» Available records
- - - - - - -
(** A value with at most 53 significant bits is not changed. *)
Lemma round_aux_exact s k m e :
  let e' := Z.max e (fexp53 (Zdigits2 m + e)) in
  0 < k < 2 ^ 53 → -1074 ≤ e' → m = k * 2 ^ (e' - e) → round_aux s m e loc_Exact = packed s k e'.
Proof.
  intros e' Hk He' Hm. unfold binary_round_aux. rewrite (shr_fexp_exact k m e) by (done || lia).
  fold e'. cbn [shr_m loc_of_shr_record round_nearest_even].
  destruct (digits_bounds k ltac:(lia)) as (Hd1 & Hd2 & Hd3).
  assert (Zdigits2 k - 1 < 53) by (apply (Z.pow_lt_mono_r_iff 2); lia).
  pose proof (fexp53_eq (Zdigits2 k + e')) as Ef.
  assert (Z.max e' (fexp53 (Zdigits2 k + e')) = e') as Em by lia.
  rewrite (shr_fexp_exact k k e') by (rewrite ?Em, ?Z.sub_diag; lia). rewrite Em.
  cbn [shr_m]. destruct k; try lia. done.
Qed.

(** Rounding does not go above a canonical number that the exact value is not
    above. *)
Lemma round_aux_le mc ec m e :
  wf (S754_finite false mc ec) = true → 0 < m → e ≤ fexp53 (Zdigits2 m + e) → e ≤ ec →
  m ≤ Z.pos mc * 2 ^ (ec - e) →
  fle (round_aux false m e loc_Exact) (S754_finite false mc ec).
Proof.
  intros Hc Hm He Hec Hle. pose proof (wf_bounds _ _ _ Hc) as (Hec' & Hmc & Hmn).
  assert (ec ≤ 971) as Hmax.
  { cbn [valid_binary] in Hc. unfold bounded in Hc. apply andb_true_iff in Hc as [_ Hc].
    apply Z.leb_le in Hc. exact Hc. }
  destruct (digits_bounds m Hm) as (Hd1 & Hd2 & Hd3).
  pose proof (fexp53_eq (Zdigits2 m + e)) as Ef.
  set (e' := Z.max e (fexp53 (Zdigits2 m + e))).
  assert (e' ≤ ec) as Hee.
  { destruct (Z.eq_dec ec (-1074)) as [->|]; [|].
    - assert (Zdigits2 m - 1 < 53 + (-1074 - e)); [|lia]. apply (Z.pow_lt_mono_r_iff 2); [lia|lia|].
      rewrite Z.pow_add_r by lia. eapply Z.le_lt_trans; [exact Hd2|].
      eapply Z.le_lt_trans; [exact Hle|].
      apply Z.mul_lt_mono_pos_r; [apply Z.pow_pos_nonneg; lia|done].
    - assert (Zdigits2 m - 1 < 53 + (ec - e)); [|lia]. apply (Z.pow_lt_mono_r_iff 2); [lia|lia|].
      rewrite Z.pow_add_r by lia. eapply Z.le_lt_trans; [exact Hd2|].
      eapply Z.le_lt_trans; [exact Hle|].
      apply Z.mul_lt_mono_pos_r; [apply Z.pow_pos_nonneg; lia|done]. }
  destruct (truncated_bounds m e Hm) as ([H0 H53] & He' & Hn). fold e' in H0, H53, He', Hn.
  assert (0 < 2 ^ (e' - e)) as Hpos by (apply Z.pow_pos_nonneg; lia).
  destruct (round_aux_spec false m e loc_Exact Hm) as (m2 & Hm2 & Hr). fold e' in Hm2, Hr.
  apply fle_rank. 
  destruct (Z.eq_dec m2 0) as [->|Hnz].
  { rewrite Hr. cbn. do 2 eexists. split_and!; [done..|]. left. left. cbn. lia. }
  rewrite (proj2 (Z.eqb_neq m2 0)) in Hr by done.
  assert (e' = ec → m2 ≤ Z.pos mc) as Heq.
  { intros E. rewrite <- E in Hle.
    assert (m / 2 ^ (e' - e) ≤ Z.pos mc) as Hq.
    { apply Z.lt_succ_r, Z.div_lt_upper_bound; [done|]. lia. }
    destruct (Z.eq_dec (m / 2 ^ (e' - e)) (Z.pos mc)) as [Eq|]; [|lia].
    assert (m = Z.pos mc * 2 ^ (e' - e)) as Hmex.
    { pose proof (Z.mul_div_le m (2 ^ (e' - e)) Hpos). lia. }
    pose proof (round_aux_exact false (Z.pos mc) m e ltac:(lia) ltac:(lia) Hmex) as Hx.
    fold e' in Hx. rewrite Hr in Hx. unfold packed in Hx. revert Hx.
    rewrite (proj2 (Z.leb_le e' 971)) by lia.
    destruct (Z.ltb_spec m2 (2 ^ 53)); [intros [= Hx]; lia|].
    destruct (e' + 1 <=? 971); intros [=]; lia. }
  rewrite Hr. unfold packed, rank, lex_lt.
  destruct (Z.ltb_spec m2 (2 ^ 53)).
  - rewrite (proj2 (Z.leb_le e' 971)) by lia. do 2 eexists. split_and!; [done..|]. cbn.
    rewrite Z2Pos.id by lia. destruct (Z.eq_dec e' ec) as [E|]; [|left; lia].
    specialize (Heq E). destruct (Z.eq_dec m2 (Z.pos mc)) as [->|]; [right; by rewrite E|left; lia].
  - assert (e' ≠ ec) by lia. rewrite (proj2 (Z.leb_le (e' + 1) 971)) by lia.
    do 2 eexists. split_and!; [done..|]. cbn. specialize (Hmn ltac:(lia)).
    destruct (Z.eq_dec (e' + 1) ec) as [E|]; [|left; lia].
    destruct (Z.eq_dec (2 ^ 52) (Z.pos mc)) as [<-|]; [right; by rewrite E|left; lia].
Qed.

Lemma mul_wf x y : wf x = true → wf y = true → wf (x * y)%f64 = true.
Proof.
  intros Hx Hy. destruct x as [sx|sx| |sx mx ex], y as [sy|sy| |sy my ey]; try done.
  unfold f64.mul, SFmul. apply round_aux_wf; [lia|by eapply mul_exponent].
Qed.

(** Scaling by at most one does not raise a number. *)
Lemma mul_le x y :
  positive_finite x → wf x = true → wf y = true → within f64.zero f64.one y → fle (x * y)%f64 x.
Proof.
  intros (mx & ex & ->) Hx Hy [H0 H1].
  apply nonneg_cases in H0 as [[sy ->]|[->|(my & ey & ->)]]; [done|done|].
  unfold f64.mul, SFmul. cbn [xorb].
  assert (ey ≤ 0 ∧ Z.pos my ≤ 2 ^ (- ey)) as [Hey Hmy].
  { pose proof (wf_bounds _ _ _ Hy) as (_ & Hm & _).
    apply fle_rank in H1 as (a & b & Ha & Hb & H1). vm_compute in Hb. injection Hb as <-.
    injection Ha as <-. unfold lex_lt in H1. cbn in H1.
    destruct H1 as [H1|[= -> ->]]; [|split; [lia|by vm_compute]].
    assert (ey ≤ -52) by lia. split; [lia|].
    destruct (Z.eq_dec ey (-52)) as [->|]; [cbn; lia|].
    assert (2 ^ 53 ≤ 2 ^ (- ey)) by (apply Z.pow_le_mono_r; lia). lia. }
  apply round_aux_le; [done|lia|by eapply mul_exponent|lia|].
  replace (ex - (ex + ey)) with (- ey) by lia. rewrite Pos2Z.inj_mul. nia.
Qed.

(** ** Quotients *)

Lemma round_aux_zero_wf s e l : e ≤ -1074 → wf (round_aux s 0 e l) = true.
Proof.
  intros He. unfold binary_round_aux. destruct (shr_fexp_spec 0 e l) as (r & -> & Hr); [lia|].
  rewrite Z.div_0_l in Hr by lia. pose proof (nearest_bounds (shr_m r) (loc_of_shr_record r)) as Hb.
  rewrite Hr in Hb |- *.
  assert (Z.max e (fexp53 (Zdigits2 0 + e)) = -1074) as ->.
  { pose proof (fexp53_eq (Zdigits2 0 + e)). cbn [Zdigits2] in *. lia. }
  assert (round_nearest_even 0 (loc_of_shr_record r) = 0 ∨
          round_nearest_even 0 (loc_of_shr_record r) = 1) as [->| ->] by lia;
    by destruct s; vm_compute.
Qed.

(** The exponent of a quotient is not above the one it needs. *)
Lemma div_exponent m1 e1 m2 e2 :
  let '(q, e, l) := SFdiv_core_binary f64.prec f64.emax (Z.pos m1) e1 (Z.pos m2) e2 in
  0 ≤ q ∧ (q = 0 → e ≤ -1074) ∧ (0 < q → e ≤ fexp53 (Zdigits2 q + e)).
Proof.
  pose proof (div_core_nonneg m1 e1 m2 e2) as H0. revert H0.
  unfold SFdiv_core_binary. cbv zeta.
  destruct (digits_bounds (Z.pos m1) ltac:(lia)) as (Ha1 & Ha2 & Ha3).
  destruct (digits_bounds (Z.pos m2) ltac:(lia)) as (Hb1 & Hb2 & Hb3).
  set (d1 := Zdigits2 (Z.pos m1)) in *. set (d2 := Zdigits2 (Z.pos m2)) in *.
  set (D := d1 + e1 - (d2 + e2)). pose proof (fexp53_eq D) as EF.
  set (e' := Z.min (fexp53 D) (e1 - e2)).
  set (m' := match e1 - e2 - e' with Z0 => _ | _ => _ end).
  assert (m' = Z.pos m1 * 2 ^ (e1 - e2 - e')) as Hm'.
  { subst m'. destruct (e1 - e2 - e') as [|p|p] eqn:E; [lia| |lia].
    by rewrite Z.shiftl_mul_pow2. }
  clearbody m'. destruct (Z.div_eucl m' (Z.pos m2)) as [q r] eqn:E. cbn [fst].
  intros Hq. split; [done|].
  assert (q = m' / Z.pos m2) as Hqd by (unfold Z.div; by rewrite E).
  assert (D - e' > 0 → 2 ^ (D - e' - 1) ≤ q) as Hlow.
  { intros Hpos. rewrite Hqd. apply Z.div_le_lower_bound; [lia|].
    eapply Z.le_trans; [apply Z.mul_le_mono_nonneg_r; [apply Z.pow_nonneg; lia|apply Z.lt_le_incl, Hb3]|].
    rewrite <- Z.pow_add_r by lia. rewrite Hm'.
    replace (d2 + (D - e' - 1)) with ((d1 - 1) + (e1 - e2 - e')) by lia.
    rewrite Z.pow_add_r by lia. apply Z.mul_le_mono_nonneg_r; [apply Z.pow_nonneg; lia|done]. }
  split.
  - intros ->. destruct (Z.le_gt_cases (D - e') 0) as [|Hgt]; [lia|].
    specialize (Hlow ltac:(lia)). assert (0 < 2 ^ (D - e' - 1)) by (apply Z.pow_pos_nonneg; lia). lia.
  - intros Hqp. destruct (digits_bounds q Hqp) as (Hc1 & Hc2 & Hc3). rewrite fexp53_eq.
    destruct (Z.le_gt_cases (D - e') 0) as [|Hgt]; [lia|]. specialize (Hlow ltac:(lia)).
    assert (D - e' - 1 < Zdigits2 q) by (apply (Z.pow_lt_mono_r_iff 2); lia). lia.
Qed.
- - - - - - -
Starting at the line that contains "assert (Zdigits2 k" and stopping after the line that contains "Hc as [_ Hc].", write out every line exactly as it appears above, and no other line.

» Response
  assert (Zdigits2 k - 1 < 53) by (apply (Z.pow_lt_mono_r_iff 2); lia).
  pose proof (fexp53_eq (Zdigits2 k + e')) as Ef.
  assert (Z.max e' (fexp53 (Zdigits2 k + e')) = e') as Em by lia.
  rewrite (shr_fexp_exact k k e') by (rewrite ?Em, ?Z.sub_diag; lia). rewrite Em.
  cbn [shr_m]. destruct k; try lia. done.
Qed.

(** Rounding does not go above a canonical number that the exact value is not
    above. *)
Lemma round_aux_le mc ec m e :
  wf (S754_finite false mc ec) = true → 0 < m → e ≤ fexp53 (Zdigits2 m + e) → e ≤ ec →
  m ≤ Z.pos mc * 2 ^ (ec - e) →
  fle (round_aux false m e loc_Exact) (S754_finite false mc ec).
Proof.
  intros Hc Hm He Hec Hle. pose proof (wf_bounds _ _ _ Hc) as (Hec' & Hmc & Hmn).
  assert (ec ≤ 971) as Hmax.
  { cbn [valid_binary] in Hc. unfold bounded in Hc. apply andb_true_iff in Hc as [_ Hc].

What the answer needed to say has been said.